╭─ Exercise input
(* ===== verification/OwnershipProps.v ===== *)
(** * Properties: ownership and memory *)

From S2P Require Import Prelude Slotmap Store StoreFacts Rc Registry Drop DropFacts RegistryOps Edge Node NodeFacts RegistryFacts Ancestors History HistoryFacts Adjacency Insertion InsertAncestors Client ClientFacts Model Demo.

Section ownership.
Context {N E : Type} {S : SlotMapSig} {SLaws : SlotMapLaws S} {A : Allocator}.
Implicit Types (st : store N E) (w : world N E) (p q : addr) (ow : list ref).

(** C1: In every state that a program of disciplined calls reaches, that is, one
    that takes no id from the registry of one of its graphs, every call that the
    client holds the handles for returns, a [Registry::remove] that is not
    disciplined included: no use of freed memory, no endless recursion, and no
    panic but these: [insert_ancestors] with its documented message,
    [HistoryGraph::to_serialized] with "valid node", and
    [HistoryGraph::from_serialized] on input with a cycle or with a parent or a
    node that has no data.  Afterwards counts and links are exact, the value and
    the parents of a node that stays alive are the same, and graphs agree with
    their registries if the call was disciplined. *)
Theorem client_calls_safe w c res :
  reachable w → exec c w = Some res →
  (∃ o w', res = Ok (o, w') ∧ wf (w_store w') (w_refs w') ∧
     (disciplined c w = true → ∀ hg, hg ∈ w_graphs w' → hg_ok (w_store w') hg) ∧
     ∀ q d d', node (w_store w) q = Some d → node (w_store w') q = Some d' →
       nd_value d' = nd_value d ∧ nd_incoming d' = nd_incoming d) ∨
  (∃ msg, res = Err (Panic msg) ∧ may_panic c msg).
Proof.
  intros Hr Hc. apply reachable_ok in Hr.
  destruct (exec_safe c w Hr res Hc) as [(o & w' & -> & Hw' & Hok' & Hf)|?]; [left|by right].
  exists o, w'. split_and!; [done..| |done]. intros Hd. by apply Hok'.
Qed.

(** C5: In every reachable state the reference counts are exact (each count is
    the number of references held by the client, the graphs, the nodes and the
    registries), a node lives exactly as long as its strong count is positive,
    parents and children agree on their edges, the graph is acyclic, both maps
    of every registry are inverse, and every history graph files its nodes
    under the ids of its registry. *)
Theorem reachable_invariant w : reachable w → world_ok w.
Proof. apply reachable_ok. Qed.

(** C6: Dropping any owned references terminates, and exactly the nodes that
    no remaining owner holds, directly or through a descendant, are gone; the
    others are unchanged. *)
Theorem drop_collects_garbage st l ow :
  wf st (l ++ ow) →
  ∃ st', drop_refs l st = Ok st' ∧ wf st' ow ∧
    ∀ q d, node st' q = Some d ↔ node st q = Some d ∧ held_by st ow q.
Proof.
  intros Hw. destruct (drop_refs_spec _ _ _ Hw) as (st' & Hst' & Hw' & _). exists st'.
  split_and!; [done..|]. intros q d. by eapply drop_refs_exact.
Qed.

(** A chain of edges to a live node, each of which exists before or after a call, is
    one of edges that exist after it. *)
Lemma kept_chain st st' ow p q :
  wf st' ow → frozen st st' → is_Some (node st' q) →
  rtc (λ x y, parent_of st x y ∨ parent_of st' x y) p q → ancestor_of st' p q.
Proof.
  intros Hw Hf Hq Hp. revert Hq. refine (rtc_ind_r (λ q, is_Some (node st' q) → ancestor_of st' p q) p _ _ q Hp).
  { intros _. apply rtc_refl. }
  clear q Hp. intros x y _ Hxy IH [d' Hd'].
  assert (parent_of st' x y) as Hx.
  { destruct Hxy as [(d & e & Hd & He)|?]; [|done]. destruct (Hf y d d' Hd Hd') as [_ Hi].
    exists d', e. by rewrite Hi. }
  apply (rtc_r _ x); [|done]. apply IH. by apply (ancestor_live _ _ x y d' Hw), rtc_once.
Qed.

(** C7: After every call, in every state that a program of disciplined calls
    reaches, a node is alive exactly when a reference that the client or a graph
    still has holds it or one of its descendants.  It does not matter whether
    the edges between them are counted as they were before the call or as they
    are after it: parents are kept alive by their children, and by nothing
    else, and a call frees nothing that is held through the edges that it
    finds. *)
Theorem live_iff_held w c o w' p :
  reachable w → exec c w = Some (Ok (o, w')) →
  (is_Some (node (w_store w') p) ↔ held_by (w_store w') (w_refs w') p) ∧
  (is_Some (node (w_store w') p) ↔ ∃ q, NodeStrong q ∈ w_refs w' ∧
     rtc (λ x y, parent_of (w_store w) x y ∨ parent_of (w_store w') x y) p q).
Proof.
  intros Hr%reachable_ok Hc.
  destruct (exec_safe c w Hr _ Hc) as [(o1 & w1 & [= <- <-] & Hw & _ & Hf)|(? & ? & _)]; [|done].
  assert (is_Some (node (w_store w') p) ↔ held_by (w_store w') (w_refs w') p) as Hiff.
  { split; [intros [d Hd]; by eapply live_held|]. intros Hh. by destruct (held_live _ _ _ Hw Hh) as [d ->]. }
  split; [done|]. rewrite Hiff. split; intros (q & Hq & Hpq); exists q; split; try done.
  - eapply rtc_subrel; [|exact Hpq]. by right.
  - eapply kept_chain; [done..| |exact Hpq]. by eapply owner_live.
Qed.

(** C8: Nothing leaks: when a program has dropped every handle and graph, the
    store is empty, cells of dead nodes and registries included. *)
Theorem no_leaks w : reachable w → w_refs w = [] → w_store w = empty_store.
Proof.
  intros Hr%reachable_ok Hrefs. apply wf_no_owners. rewrite <-Hrefs. apply Hr.
Qed.

(** C25: Every reference is valid, as its type says: in a reachable state a strong
    reference that a client or a graph holds, or that an edge holds to its
    source, points to a node or registry that is alive, and a weak one, of the
    client, of an edge to its target, of a node to its registry or of a registry
    to a node, to memory that is still allocated. *)
Theorem references_valid w r :
  reachable w → r ∈ w_refs w ∨ r ∈ internal (w_store w) →
  match r with
  | NodeStrong p => is_Some (node (w_store w) p)
  | NodeWeak p => is_Some (st_nodes (w_store w) !! p)
  | RegStrong g => is_Some (registry_at (w_store w) g)
  | RegWeak g => is_Some (st_regs (w_store w) !! g)
  end.
Proof.
  intros Hr%reachable_ok Hin. pose proof (wok_store _ Hr) as Hw.
  assert (0 < count (w_store w) r) as Hc.
  { destruct Hin; [by eapply wf_owned_count|by eapply wf_internal_count]. }
  destruct r; [|by apply count_weak_alloc| |by apply count_reg_weak_alloc].
  - destruct (count_strong_live _ _ _ Hw Hc) as (b & d & _ & _ & ->). done.
  - destruct (count_reg_strong_live _ _ _ Hw Hc) as (b & R & _ & _ & ->). done.
Qed.

(** No node is its own ancestor. *)
Lemma history_acyclic w p : reachable w → ¬ tc (parent_of (w_store w)) p p.
Proof.
  intros Hr%reachable_ok Hp. destruct (ancestor_rank _ _ (wok_store _ Hr)) as [rank Hrank].
  specialize (Hrank _ _ Hp). lia.
Qed.

(** [RelWeak::upgrade] of a weak reference somebody holds gives a strong
    reference to its node when the node is alive, and nothing otherwise; in
    both cases no node or registry changes. *)
Lemma upgrade_iff_live st ow p :
  wf st ow → NodeWeak p ∈ ow →
  ∃ o st', RelWeak_upgrade p st = Ok (o, st') ∧ (o = Some p ↔ is_Some (node st p)) ∧
    (o = None ↔ node st p = None) ∧
    wf st' ((NodeStrong <$> option_list o) ++ ow) ∧ same_views st st'.
Proof.
  intros Hw Hp. pose proof (count_weak_alloc _ _ (wf_owned_count _ _ _ Hw Hp)) as Hal.
  unfold RelWeak_upgrade. destruct (node st p) as [d|] eqn:Hd.
  - destruct (rc_upgrade_live _ _ p d Hw Hd) as (st' & -> & _ & Hw' & Hv).
    exists (Some p), st'. by split_and!.
  - rewrite (rc_upgrade_dead _ _ p Hw Hal Hd). exists None, st. by split_and!.
Qed.
End ownership.

(** ** Instances *)

Local Open Scope positive_scope.

Lemma chain_drop_typed : ∃ res, exec (CallDrop (NodeStrong 3)) chain = Some res.
Proof. apply is_some_true. vm_compute. reflexivity. Qed.

Lemma chain_drop_returns : ∃ o w', exec (CallDrop (NodeStrong 3)) chain = Some (Ok (o, w')).
Proof.
  pose (x := match exec (CallDrop (NodeStrong 3)) chain with Some (Ok ow) => Some ow | _ => None end).
  destruct (is_some_true x) as [[o w'] Hx]; [vm_compute; reflexivity|]. exists o, w'. revert Hx. unfold x.
  destruct (exec (CallDrop (NodeStrong 3)) chain) as [[?|?]|]; congruence.
Qed.

Lemma client_calls_safe_witness :
  ∃ o w', exec (CallDrop (NodeStrong 3)) chain = Some (Ok (o, w')) ∧ wf (w_store w') (w_refs w') ∧
    ∀ q d d', node (w_store chain) q = Some d → node (w_store w') q = Some d' →
      nd_value d' = nd_value d ∧ nd_incoming d' = nd_incoming d.
Proof.
  destruct chain_drop_typed as [res He].
  destruct (client_calls_safe chain _ res (after_reachable _ chain_runs) He)
    as [(o & w' & -> & Hw' & _ & Hf)|(msg & _ & Hc)]; [|destruct Hc].
  exists o, w'. split; [exact He|]. exact (conj Hw' Hf).
Defined.

Lemma reachable_invariant_witness : world_ok triangle.
Proof. apply (reachable_invariant triangle). apply (after_reachable _ triangle_runs). Defined.

(** Dropping the last handle of the chain takes the whole chain with it, and the
    id of node 2 is freed. *)
Lemma drop_collects_garbage_witness :
  ∃ st', drop_refs [NodeStrong 3] (w_store chain) = Ok st' ∧ wf st' [NodeWeak 2; RegStrong 1] ∧
    ∀ q d, node st' q = Some d ↔
      node (w_store chain) q = Some d ∧ held_by (w_store chain) [NodeWeak 2; RegStrong 1] q.
Proof.
  apply (drop_collects_garbage (w_store chain) [NodeStrong 3] [NodeWeak 2; RegStrong 1]).
  apply chain_wf. vm_compute. reflexivity.
Defined.

(** After the last handle of the chain is dropped node 1 would be alive only if
    somebody held it. *)
Lemma live_iff_held_witness :
  ∃ o w', exec (CallDrop (NodeStrong 3)) chain = Some (Ok (o, w')) ∧
    (is_Some (node (w_store w') 1) ↔ held_by (w_store w') (w_refs w') 1).
Proof.
  destruct chain_drop_returns as (o & w' & He). exists o, w'. split; [exact He|].
  exact (proj1 (live_iff_held chain _ o w' 1 (after_reachable _ chain_runs) He)).
Defined.

Definition drop_everything : list (call nat nat) :=
  triangle_calls ++ [CallDropGraph 0; CallDrop (RegStrong 1); CallDrop (NodeStrong 1);
    CallDrop (NodeStrong 3); CallDrop (NodeStrong 2); CallDrop (NodeWeak 3)].

Lemma no_leaks_witness : w_store (after drop_everything) = empty_store.
Proof.
  apply (no_leaks (after drop_everything)).
  - apply after_reachable. vm_compute. reflexivity.
  - vm_compute. reflexivity.
Defined.

Lemma references_valid_witness : is_Some (node (w_store triangle) 2) ∧ is_Some (st_nodes (w_store triangle) !! 3).
Proof.
  split.
  - apply (references_valid triangle (NodeStrong 2) (after_reachable _ triangle_runs)). left.
    apply (list_elem_of_lookup_2 _ 3). vm_compute. reflexivity.
  - apply (references_valid triangle (NodeWeak 3) (after_reachable _ triangle_runs)). left.
    apply (list_elem_of_lookup_2 _ 1). vm_compute. reflexivity.
Defined.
╰─
_What is required_
Copy the lines above exactly. Start with the line containing "- eapply rtc_subrel;", end with the line containing "(** C25: Every", and include both.

_Result for this task_
  - eapply rtc_subrel; [|exact Hpq]. by right.
  - eapply kept_chain; [done..| |exact Hpq]. by eapply owner_live.
Qed.

(** C8: Nothing leaks: when a program has dropped every handle and graph, the
    store is empty, cells of dead nodes and registries included. *)
Theorem no_leaks w : reachable w → w_refs w = [] → w_store w = empty_store.
Proof.
  intros Hr%reachable_ok Hrefs. apply wf_no_owners. rewrite <-Hrefs. apply Hr.
Qed.

(** C25: Every reference is valid, as its type says: in a reachable state a strong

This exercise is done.